(PROBLEM TO WORK ON): Your task is to work out how many lines in the data include the word "assert". Reply with the number alone.

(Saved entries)
++++++++++
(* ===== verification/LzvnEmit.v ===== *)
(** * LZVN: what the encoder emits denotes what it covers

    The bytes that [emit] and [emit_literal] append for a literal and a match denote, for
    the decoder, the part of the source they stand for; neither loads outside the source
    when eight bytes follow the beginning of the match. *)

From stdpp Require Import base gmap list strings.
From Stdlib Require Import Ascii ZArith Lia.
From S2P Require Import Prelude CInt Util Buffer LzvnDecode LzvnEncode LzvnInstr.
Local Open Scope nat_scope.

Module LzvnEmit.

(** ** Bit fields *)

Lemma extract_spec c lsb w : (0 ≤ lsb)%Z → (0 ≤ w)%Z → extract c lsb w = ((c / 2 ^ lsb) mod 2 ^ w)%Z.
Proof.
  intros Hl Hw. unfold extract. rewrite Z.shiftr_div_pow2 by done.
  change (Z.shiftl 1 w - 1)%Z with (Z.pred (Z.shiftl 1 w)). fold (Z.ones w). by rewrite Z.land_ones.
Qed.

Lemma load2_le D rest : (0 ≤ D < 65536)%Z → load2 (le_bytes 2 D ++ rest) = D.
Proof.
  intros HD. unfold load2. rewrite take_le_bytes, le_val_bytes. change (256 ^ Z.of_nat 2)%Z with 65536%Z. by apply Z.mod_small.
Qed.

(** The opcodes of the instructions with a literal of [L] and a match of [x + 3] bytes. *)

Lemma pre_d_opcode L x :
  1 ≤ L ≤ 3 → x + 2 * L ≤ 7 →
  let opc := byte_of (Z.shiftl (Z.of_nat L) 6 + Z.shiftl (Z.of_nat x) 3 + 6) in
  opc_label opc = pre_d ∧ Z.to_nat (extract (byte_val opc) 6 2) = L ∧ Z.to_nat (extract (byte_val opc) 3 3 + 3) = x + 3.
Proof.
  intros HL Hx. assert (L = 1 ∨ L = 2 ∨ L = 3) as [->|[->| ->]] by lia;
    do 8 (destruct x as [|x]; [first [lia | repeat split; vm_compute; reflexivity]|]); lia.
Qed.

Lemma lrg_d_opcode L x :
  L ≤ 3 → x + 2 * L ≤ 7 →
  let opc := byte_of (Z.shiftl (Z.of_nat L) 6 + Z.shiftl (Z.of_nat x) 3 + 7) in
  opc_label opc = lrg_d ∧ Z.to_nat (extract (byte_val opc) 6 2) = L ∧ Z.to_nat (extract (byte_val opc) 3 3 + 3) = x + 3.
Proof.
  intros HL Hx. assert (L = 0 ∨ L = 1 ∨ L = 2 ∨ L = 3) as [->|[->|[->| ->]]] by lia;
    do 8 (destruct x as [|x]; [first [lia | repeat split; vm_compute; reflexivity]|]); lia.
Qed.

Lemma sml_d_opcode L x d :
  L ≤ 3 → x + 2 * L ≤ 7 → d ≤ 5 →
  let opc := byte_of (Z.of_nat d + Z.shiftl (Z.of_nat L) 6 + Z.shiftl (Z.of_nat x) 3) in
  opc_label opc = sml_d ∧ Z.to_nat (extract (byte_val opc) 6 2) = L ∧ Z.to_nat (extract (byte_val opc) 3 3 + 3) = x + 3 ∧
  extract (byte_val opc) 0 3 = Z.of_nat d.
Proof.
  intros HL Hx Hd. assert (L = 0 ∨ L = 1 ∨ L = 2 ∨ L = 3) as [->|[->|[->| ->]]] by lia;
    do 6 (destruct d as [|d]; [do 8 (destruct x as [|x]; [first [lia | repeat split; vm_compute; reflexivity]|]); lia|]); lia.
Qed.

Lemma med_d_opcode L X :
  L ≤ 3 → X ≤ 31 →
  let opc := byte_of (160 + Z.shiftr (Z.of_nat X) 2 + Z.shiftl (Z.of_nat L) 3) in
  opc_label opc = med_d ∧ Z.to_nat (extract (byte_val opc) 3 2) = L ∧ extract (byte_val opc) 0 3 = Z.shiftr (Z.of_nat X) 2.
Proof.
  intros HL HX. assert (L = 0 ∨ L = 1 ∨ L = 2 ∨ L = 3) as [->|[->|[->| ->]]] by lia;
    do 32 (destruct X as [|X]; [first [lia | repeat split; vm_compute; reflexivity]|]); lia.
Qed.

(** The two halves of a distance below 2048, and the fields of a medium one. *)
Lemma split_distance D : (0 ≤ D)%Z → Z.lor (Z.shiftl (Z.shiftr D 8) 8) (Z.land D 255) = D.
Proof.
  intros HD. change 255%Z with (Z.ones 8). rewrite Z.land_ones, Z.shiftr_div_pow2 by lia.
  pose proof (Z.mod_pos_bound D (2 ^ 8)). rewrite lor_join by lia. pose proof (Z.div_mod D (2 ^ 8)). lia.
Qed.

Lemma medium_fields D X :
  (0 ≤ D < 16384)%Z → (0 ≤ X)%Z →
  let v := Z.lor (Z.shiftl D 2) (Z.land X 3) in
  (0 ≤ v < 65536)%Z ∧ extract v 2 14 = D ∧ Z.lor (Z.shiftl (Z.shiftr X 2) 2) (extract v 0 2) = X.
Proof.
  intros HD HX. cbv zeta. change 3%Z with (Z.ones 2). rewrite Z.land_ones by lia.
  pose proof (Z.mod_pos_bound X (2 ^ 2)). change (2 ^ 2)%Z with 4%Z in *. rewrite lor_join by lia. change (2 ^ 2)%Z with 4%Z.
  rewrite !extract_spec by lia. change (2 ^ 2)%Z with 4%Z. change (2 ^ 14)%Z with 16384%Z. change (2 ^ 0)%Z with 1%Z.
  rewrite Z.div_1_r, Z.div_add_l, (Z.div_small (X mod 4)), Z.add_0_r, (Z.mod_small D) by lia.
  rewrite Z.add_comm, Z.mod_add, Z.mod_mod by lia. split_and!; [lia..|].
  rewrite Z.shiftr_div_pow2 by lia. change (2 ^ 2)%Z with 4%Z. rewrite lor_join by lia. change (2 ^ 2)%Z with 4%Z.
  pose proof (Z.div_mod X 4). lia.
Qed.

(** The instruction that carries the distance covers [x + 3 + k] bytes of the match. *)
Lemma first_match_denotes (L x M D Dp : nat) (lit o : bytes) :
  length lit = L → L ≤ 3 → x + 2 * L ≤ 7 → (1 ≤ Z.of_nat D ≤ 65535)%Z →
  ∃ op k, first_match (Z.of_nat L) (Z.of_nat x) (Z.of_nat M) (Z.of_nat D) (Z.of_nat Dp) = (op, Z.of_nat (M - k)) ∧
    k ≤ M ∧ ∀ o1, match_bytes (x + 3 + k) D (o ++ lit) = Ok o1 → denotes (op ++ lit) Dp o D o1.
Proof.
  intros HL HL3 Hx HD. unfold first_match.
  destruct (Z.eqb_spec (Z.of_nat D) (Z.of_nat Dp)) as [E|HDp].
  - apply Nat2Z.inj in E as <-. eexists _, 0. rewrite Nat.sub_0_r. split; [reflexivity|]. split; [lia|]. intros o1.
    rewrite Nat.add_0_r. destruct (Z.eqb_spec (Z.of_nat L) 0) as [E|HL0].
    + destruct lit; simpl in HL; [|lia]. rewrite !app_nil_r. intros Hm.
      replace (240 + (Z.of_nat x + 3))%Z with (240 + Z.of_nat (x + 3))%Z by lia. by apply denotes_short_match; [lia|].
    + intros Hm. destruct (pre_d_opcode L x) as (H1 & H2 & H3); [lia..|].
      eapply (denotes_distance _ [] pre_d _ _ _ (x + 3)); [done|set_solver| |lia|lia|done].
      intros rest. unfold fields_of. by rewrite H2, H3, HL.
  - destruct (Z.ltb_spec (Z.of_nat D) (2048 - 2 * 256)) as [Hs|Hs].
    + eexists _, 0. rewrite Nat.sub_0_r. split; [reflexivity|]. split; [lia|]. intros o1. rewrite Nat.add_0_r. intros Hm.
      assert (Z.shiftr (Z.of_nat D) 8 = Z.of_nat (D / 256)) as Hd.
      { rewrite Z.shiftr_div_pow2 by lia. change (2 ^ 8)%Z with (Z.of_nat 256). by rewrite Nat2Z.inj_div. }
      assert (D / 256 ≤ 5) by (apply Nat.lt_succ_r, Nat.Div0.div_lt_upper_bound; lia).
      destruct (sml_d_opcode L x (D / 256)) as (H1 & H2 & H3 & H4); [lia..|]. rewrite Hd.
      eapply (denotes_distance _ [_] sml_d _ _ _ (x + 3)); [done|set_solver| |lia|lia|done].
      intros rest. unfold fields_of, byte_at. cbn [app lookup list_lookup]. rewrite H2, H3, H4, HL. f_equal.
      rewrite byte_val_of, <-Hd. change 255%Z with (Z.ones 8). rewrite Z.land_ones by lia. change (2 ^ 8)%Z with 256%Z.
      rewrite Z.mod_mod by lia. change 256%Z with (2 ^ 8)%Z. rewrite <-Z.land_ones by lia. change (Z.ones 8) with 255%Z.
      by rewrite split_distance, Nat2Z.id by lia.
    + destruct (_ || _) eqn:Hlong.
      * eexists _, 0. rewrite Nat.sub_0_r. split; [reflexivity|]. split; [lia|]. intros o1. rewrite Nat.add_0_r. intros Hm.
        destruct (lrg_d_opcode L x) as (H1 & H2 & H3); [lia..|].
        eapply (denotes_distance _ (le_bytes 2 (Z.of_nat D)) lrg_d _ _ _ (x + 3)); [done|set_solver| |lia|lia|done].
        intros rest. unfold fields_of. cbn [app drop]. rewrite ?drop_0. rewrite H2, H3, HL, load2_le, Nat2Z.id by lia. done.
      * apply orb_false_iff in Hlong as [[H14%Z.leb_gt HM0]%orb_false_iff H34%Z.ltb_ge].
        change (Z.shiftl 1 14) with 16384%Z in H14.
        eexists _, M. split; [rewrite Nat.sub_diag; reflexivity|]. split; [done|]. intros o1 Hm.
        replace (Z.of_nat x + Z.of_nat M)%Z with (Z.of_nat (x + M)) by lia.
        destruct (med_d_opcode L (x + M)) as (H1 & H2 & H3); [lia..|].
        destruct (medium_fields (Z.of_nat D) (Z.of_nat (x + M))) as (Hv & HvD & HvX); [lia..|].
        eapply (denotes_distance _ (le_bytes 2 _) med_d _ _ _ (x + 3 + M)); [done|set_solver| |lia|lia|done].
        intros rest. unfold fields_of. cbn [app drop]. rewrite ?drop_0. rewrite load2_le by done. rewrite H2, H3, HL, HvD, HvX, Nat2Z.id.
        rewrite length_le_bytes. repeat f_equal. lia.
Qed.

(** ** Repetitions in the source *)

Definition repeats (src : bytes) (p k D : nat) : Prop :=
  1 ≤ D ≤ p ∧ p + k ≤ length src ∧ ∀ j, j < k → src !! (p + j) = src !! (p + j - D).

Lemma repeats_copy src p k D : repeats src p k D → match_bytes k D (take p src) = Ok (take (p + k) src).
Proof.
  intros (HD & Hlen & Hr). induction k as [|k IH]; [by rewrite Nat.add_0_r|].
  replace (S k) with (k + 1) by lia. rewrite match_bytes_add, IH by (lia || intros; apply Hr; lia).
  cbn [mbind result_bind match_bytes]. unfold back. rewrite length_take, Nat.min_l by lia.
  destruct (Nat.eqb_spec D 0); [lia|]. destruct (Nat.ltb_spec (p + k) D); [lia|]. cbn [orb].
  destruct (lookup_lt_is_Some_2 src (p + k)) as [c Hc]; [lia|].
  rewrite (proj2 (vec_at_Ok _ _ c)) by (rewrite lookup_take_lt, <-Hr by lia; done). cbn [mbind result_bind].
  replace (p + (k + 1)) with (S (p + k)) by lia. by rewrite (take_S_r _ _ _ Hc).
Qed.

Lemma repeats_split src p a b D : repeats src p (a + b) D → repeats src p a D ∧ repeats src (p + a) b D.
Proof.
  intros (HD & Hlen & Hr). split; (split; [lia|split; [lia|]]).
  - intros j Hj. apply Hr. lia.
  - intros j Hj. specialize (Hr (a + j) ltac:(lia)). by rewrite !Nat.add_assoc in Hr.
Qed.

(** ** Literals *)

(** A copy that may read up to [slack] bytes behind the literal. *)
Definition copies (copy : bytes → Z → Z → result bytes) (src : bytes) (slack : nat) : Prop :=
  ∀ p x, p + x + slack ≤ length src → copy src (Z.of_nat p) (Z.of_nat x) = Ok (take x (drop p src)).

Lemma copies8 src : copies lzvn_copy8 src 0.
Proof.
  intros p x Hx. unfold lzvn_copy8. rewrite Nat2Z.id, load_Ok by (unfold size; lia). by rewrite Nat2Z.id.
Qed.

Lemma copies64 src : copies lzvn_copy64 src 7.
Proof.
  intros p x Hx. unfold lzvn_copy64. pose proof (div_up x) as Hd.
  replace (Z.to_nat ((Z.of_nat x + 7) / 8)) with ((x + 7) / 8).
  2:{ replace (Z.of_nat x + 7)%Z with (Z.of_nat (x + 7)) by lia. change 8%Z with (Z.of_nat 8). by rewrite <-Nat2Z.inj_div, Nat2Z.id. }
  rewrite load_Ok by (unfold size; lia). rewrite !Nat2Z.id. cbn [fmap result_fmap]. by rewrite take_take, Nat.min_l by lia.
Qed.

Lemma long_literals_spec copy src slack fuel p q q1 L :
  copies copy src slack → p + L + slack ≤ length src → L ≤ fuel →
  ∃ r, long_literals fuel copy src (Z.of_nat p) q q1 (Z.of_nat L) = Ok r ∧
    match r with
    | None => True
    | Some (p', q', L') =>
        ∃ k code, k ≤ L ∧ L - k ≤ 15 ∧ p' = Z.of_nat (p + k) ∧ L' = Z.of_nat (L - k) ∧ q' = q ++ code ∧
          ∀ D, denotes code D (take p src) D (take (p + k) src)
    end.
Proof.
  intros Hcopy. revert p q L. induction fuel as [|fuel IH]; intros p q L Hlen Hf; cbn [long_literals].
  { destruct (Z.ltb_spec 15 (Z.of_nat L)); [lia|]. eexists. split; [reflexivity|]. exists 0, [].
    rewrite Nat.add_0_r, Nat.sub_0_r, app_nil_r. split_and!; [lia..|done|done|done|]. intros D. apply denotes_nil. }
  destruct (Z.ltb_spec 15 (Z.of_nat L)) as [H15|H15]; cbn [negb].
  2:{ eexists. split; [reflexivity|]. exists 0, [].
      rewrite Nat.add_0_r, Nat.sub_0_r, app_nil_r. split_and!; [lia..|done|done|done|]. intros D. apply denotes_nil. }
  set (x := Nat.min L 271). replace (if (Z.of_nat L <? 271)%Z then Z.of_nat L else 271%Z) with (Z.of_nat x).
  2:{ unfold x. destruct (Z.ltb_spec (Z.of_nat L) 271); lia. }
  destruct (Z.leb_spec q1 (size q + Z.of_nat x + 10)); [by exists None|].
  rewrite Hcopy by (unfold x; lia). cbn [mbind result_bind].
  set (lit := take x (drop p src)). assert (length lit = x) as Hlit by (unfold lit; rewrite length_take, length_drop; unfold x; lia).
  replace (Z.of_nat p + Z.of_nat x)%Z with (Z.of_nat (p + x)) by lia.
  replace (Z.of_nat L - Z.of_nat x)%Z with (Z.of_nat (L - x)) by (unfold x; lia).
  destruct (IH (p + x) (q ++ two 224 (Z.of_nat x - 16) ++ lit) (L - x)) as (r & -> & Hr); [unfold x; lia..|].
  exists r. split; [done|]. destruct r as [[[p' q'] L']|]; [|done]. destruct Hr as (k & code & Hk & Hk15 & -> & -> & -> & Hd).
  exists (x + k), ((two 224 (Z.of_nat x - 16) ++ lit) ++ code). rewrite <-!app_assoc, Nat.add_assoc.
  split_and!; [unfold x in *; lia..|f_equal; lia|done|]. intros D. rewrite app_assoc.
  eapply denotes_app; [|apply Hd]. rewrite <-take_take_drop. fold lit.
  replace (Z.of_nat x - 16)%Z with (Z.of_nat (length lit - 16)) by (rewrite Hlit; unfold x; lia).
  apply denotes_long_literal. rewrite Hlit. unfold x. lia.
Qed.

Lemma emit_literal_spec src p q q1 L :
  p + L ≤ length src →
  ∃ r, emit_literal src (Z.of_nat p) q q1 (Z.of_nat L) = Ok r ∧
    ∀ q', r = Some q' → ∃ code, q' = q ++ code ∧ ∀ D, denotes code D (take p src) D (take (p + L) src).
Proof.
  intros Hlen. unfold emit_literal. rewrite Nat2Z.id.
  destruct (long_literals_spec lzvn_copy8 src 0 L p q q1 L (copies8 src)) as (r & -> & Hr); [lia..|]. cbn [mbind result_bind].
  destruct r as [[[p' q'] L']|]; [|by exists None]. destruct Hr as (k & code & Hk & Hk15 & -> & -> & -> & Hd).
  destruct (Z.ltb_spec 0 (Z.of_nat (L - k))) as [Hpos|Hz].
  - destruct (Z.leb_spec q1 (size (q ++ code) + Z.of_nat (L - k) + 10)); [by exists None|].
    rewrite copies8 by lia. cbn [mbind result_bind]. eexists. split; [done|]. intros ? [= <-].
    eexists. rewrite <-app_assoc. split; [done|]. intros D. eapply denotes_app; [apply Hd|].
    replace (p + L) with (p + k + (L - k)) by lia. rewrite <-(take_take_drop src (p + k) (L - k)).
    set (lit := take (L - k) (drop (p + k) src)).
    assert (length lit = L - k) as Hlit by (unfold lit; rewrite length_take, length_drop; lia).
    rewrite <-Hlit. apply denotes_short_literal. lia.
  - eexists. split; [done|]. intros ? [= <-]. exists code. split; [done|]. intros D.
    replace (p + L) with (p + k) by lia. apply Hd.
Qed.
++++++++++
(SOLUTION TO THIS PROBLEM): 8